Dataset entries
Lemma allocate_loop_quiet domain name : forall fuel i (w : S * C) r,
  reliable -> String.length name = 6%nat -> all_digits name = true ->
  decimal_value (String.list_ascii_of_string name) < 200000 ->
  seq_select name w.1 = Done (Some r) -> row_valid name r = true ->
  (exists k w', (k < fuel)%nat /\ (forall j, (j < k)%nat -> serial_busy domain name w (cyc (current_value r) j)) /\
     ~ serial_busy domain name w (cyc (current_value r) k) /\
     allocate_loop quiet quiet fuel i domain name w = Done (ssrc_text name (cyc (current_value r) k), w')) \/
  ((forall j, (j < fuel)%nat -> serial_busy domain name w (cyc (current_value r) j)) /\
   allocate_loop quiet quiet fuel i domain name w = Failed IoBusy).
Proof.
  induction fuel as [|fuel IH]; intros i w r Hrel Hl Hd Hb Hs Hv; [right; split; [lia|done]|].
  pose proof (proj1 (row_valid_spec _ _) Hv) as [_ Hc].
  assert (cyc (current_value r) 0 = current_value r) as Hc0
    by (unfold cyc; rewrite Z.mod_small by lia; lia).
  destruct (allocate_attempt domain name fuel i w r Hrel Hl Hd Hb Hs Hv)
    as (s' & Hsel & Hv' & Hsb & [[Hbz ->]|[Hnb ->]]); [|left; exists 0%nat; rewrite Hc0].
  2: { eexists. split_and!; [lia|lia|done|done]. }
  assert (forall j, cyc (current_value (with_current (current_value r mod 9999 + 1) r)) j
               = cyc (current_value r) (Datatypes.S j)) as Hcyc.
  { intros j. unfold cyc. simpl current_value. f_equal. rewrite Z.add_simpl_r, Zplus_mod_idemp_l. f_equal. lia. }
  assert (forall k, (forall j, (j < k)%nat -> serial_busy domain name w (cyc (current_value r) (Datatypes.S j))) ->
    forall j, (j < Datatypes.S k)%nat -> serial_busy domain name w (cyc (current_value r) j)) as Hsh.
  { intros k Hk [|j] Hj; [by rewrite Hc0|]. apply Hk. lia. }
  destruct (IH (Datatypes.S i) (s', w.2) _ Hrel Hl Hd Hb Hsel Hv') as [(k & w' & Hk & Hbusy & Hfree & ->)|[Hbusy ->]].
  - left. exists (Datatypes.S k), w'. rewrite Hsb, Hcyc in Hfree. split_and!; [lia| |done|by rewrite Hcyc].
    apply Hsh. intros j Hj. rewrite <- Hcyc, <- Hsb. by apply Hbusy.
  - right. split; [|done]. apply Hsh. intros j Hj. rewrite <- Hcyc, <- Hsb. by apply Hbusy.
Qed.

WHAT IS BEING ASKED: In the entries, the line containing "assert (forall k, (forall" and every line after it through the last are to be duplicated exactly, and no other line is to be included.

RESULT OF THE EXERCISE:
  assert (forall k, (forall j, (j < k)%nat -> serial_busy domain name w (cyc (current_value r) (Datatypes.S j))) ->
    forall j, (j < Datatypes.S k)%nat -> serial_busy domain name w (cyc (current_value r) j)) as Hsh.
  { intros k Hk [|j] Hj; [by rewrite Hc0|]. apply Hk. lia. }
  destruct (IH (Datatypes.S i) (s', w.2) _ Hrel Hl Hd Hb Hsel Hv') as [(k & w' & Hk & Hbusy & Hfree & ->)|[Hbusy ->]].
  - left. exists (Datatypes.S k), w'. rewrite Hsb, Hcyc in Hfree. split_and!; [lia| |done|by rewrite Hcyc].
    apply Hsh. intros j Hj. rewrite <- Hcyc, <- Hsb. by apply Hbusy.
  - right. split; [|done]. apply Hsh. intros j Hj. rewrite <- Hcyc, <- Hsb. by apply Hbusy.
Qed.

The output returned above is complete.